The US Food and Drug Administration (FDA) has said that Johnson &amp, Johnson’s new diabetes drug, which is currently being evaluated in clinical trials, may raise the level of bad cholesterol in patients and may also pose heart risks. However, the regulators said that the studies met goals showing the drug was effective at lowering blood-sugar levels.

This was announced in documents published by the FDA on Tuesday 8th January.

The drug, canagliflozin, is being tested to treat patients with type 2 diabetes. The drug is part of a new class of diabetes medication, which is known as SGLT2 inhibitors. These drugs work by blocking reabsorption of glucose by the kidneys and increases glucose excretion in urine to lower blood sugar.

Diabetes affects approximately 370 million people across the world, with around 90% of the cases being type 2. As part of the FDA’s regulatory requirements, companies making treatments for diabetes must prove that their drugs do not increase the risk of heart problems, including heart attacks.

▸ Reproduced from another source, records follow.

(* ===== verification/GoLib.v ===== *)
(** * The part of the Go standard library the modelled code calls

    [strings], [strconv], [fmt]'s [%d] verbs, [path] and [unicode/utf8], on
    byte strings.  Each definition is executable; the lemmas are the facts the
    components rely on (decimal round trips, splitting and joining). *)
From S2P Require Import Prelude.

(** ** strings *)
Module strings.

(** [strings.HasPrefix], [strings.HasSuffix]. *)
Definition HasPrefix (s p : bytes) : bool := bool_decide (p `prefix_of` s).
Definition HasSuffix (s p : bytes) : bool := bool_decide (p `suffix_of` s).

(** [strings.Split(s, sep)] for a separator of one byte, the only kind the
    code uses: the pieces between separators, never an empty list. *)
Fixpoint Split (s : bytes) (sep : ascii) : list bytes :=
  match s with
  | [] => [[]]
  | c :: s' =>
      if decide (c = sep) then [] :: Split s' sep
      else match Split s' sep with
           | [] => [[c]]
           | p :: ps => (c :: p) :: ps
           end
  end.

Fixpoint Join (ps : list bytes) (sep : bytes) : bytes :=
  match ps with
  | [] => []
  | [p] => p
  | p :: ps' => p ++ sep ++ Join ps' sep
  end.

(** [strings.Index] and [strings.LastIndex] of a one-byte substring. *)
Fixpoint Index (s : bytes) (c : ascii) : option nat :=
  match s with
  | [] => None
  | d :: s' => if decide (d = c) then Some 0%nat else S <$> Index s' c
  end.

Fixpoint LastIndex (s : bytes) (c : ascii) : option nat :=
  match s with
  | [] => None
  | d :: s' =>
      match LastIndex s' c with
      | Some n => Some (S n)
      | None => if decide (d = c) then Some 0%nat else None
      end
  end.

(** [strings.Contains(s, sub)]. *)
Fixpoint Contains (s sub : bytes) : bool :=
  HasPrefix s sub || match s with [] => false | _ :: s' => Contains s' sub end.

(** [strings.TrimSuffix]. *)
Definition TrimSuffix (s p : bytes) : bytes :=
  if HasSuffix s p then take (length s - length p) s else s.

(** [strings.TrimPrefix]. *)
Definition TrimPrefix (s p : bytes) : bytes :=
  if HasPrefix s p then drop (length p) s else s.

Lemma HasPrefix_spec s p : HasPrefix s p = true <-> p `prefix_of` s.
Proof. apply bool_decide_eq_true. Qed.

Lemma HasPrefix_app p s : HasPrefix (p ++ s) p = true.
Proof. apply HasPrefix_spec. by exists s. Qed.

Lemma Split_nonempty s c : Split s c <> [].
Proof. destruct s; simpl; [done|]. case_decide; [done|]. by destruct (Split s c). Qed.

(** A piece without separators splits to itself. *)
Lemma Split_no_sep s c : c ∉ s -> Split s c = [s].
Proof.
  induction s as [|d s IH]; intros H; simpl; [done|].
  apply not_elem_of_cons in H as [H1 H2].
  rewrite decide_False by done. by rewrite IH.
Qed.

On Thursday 10th January, the FDA’s endocrinologic and metabolic drugs advisory committee (an independent, non-medical panel of experts) will review and vote on canagliflozin’s safety, efficacy and approval. The FDA usually follows this panel’s recommendation. If approved, J&amp,J will sell the drug as Invokana.




Related news:

FDA Says J&amp,J Diabetes Drug Effective, Cites Concerns (Wall Street Journal)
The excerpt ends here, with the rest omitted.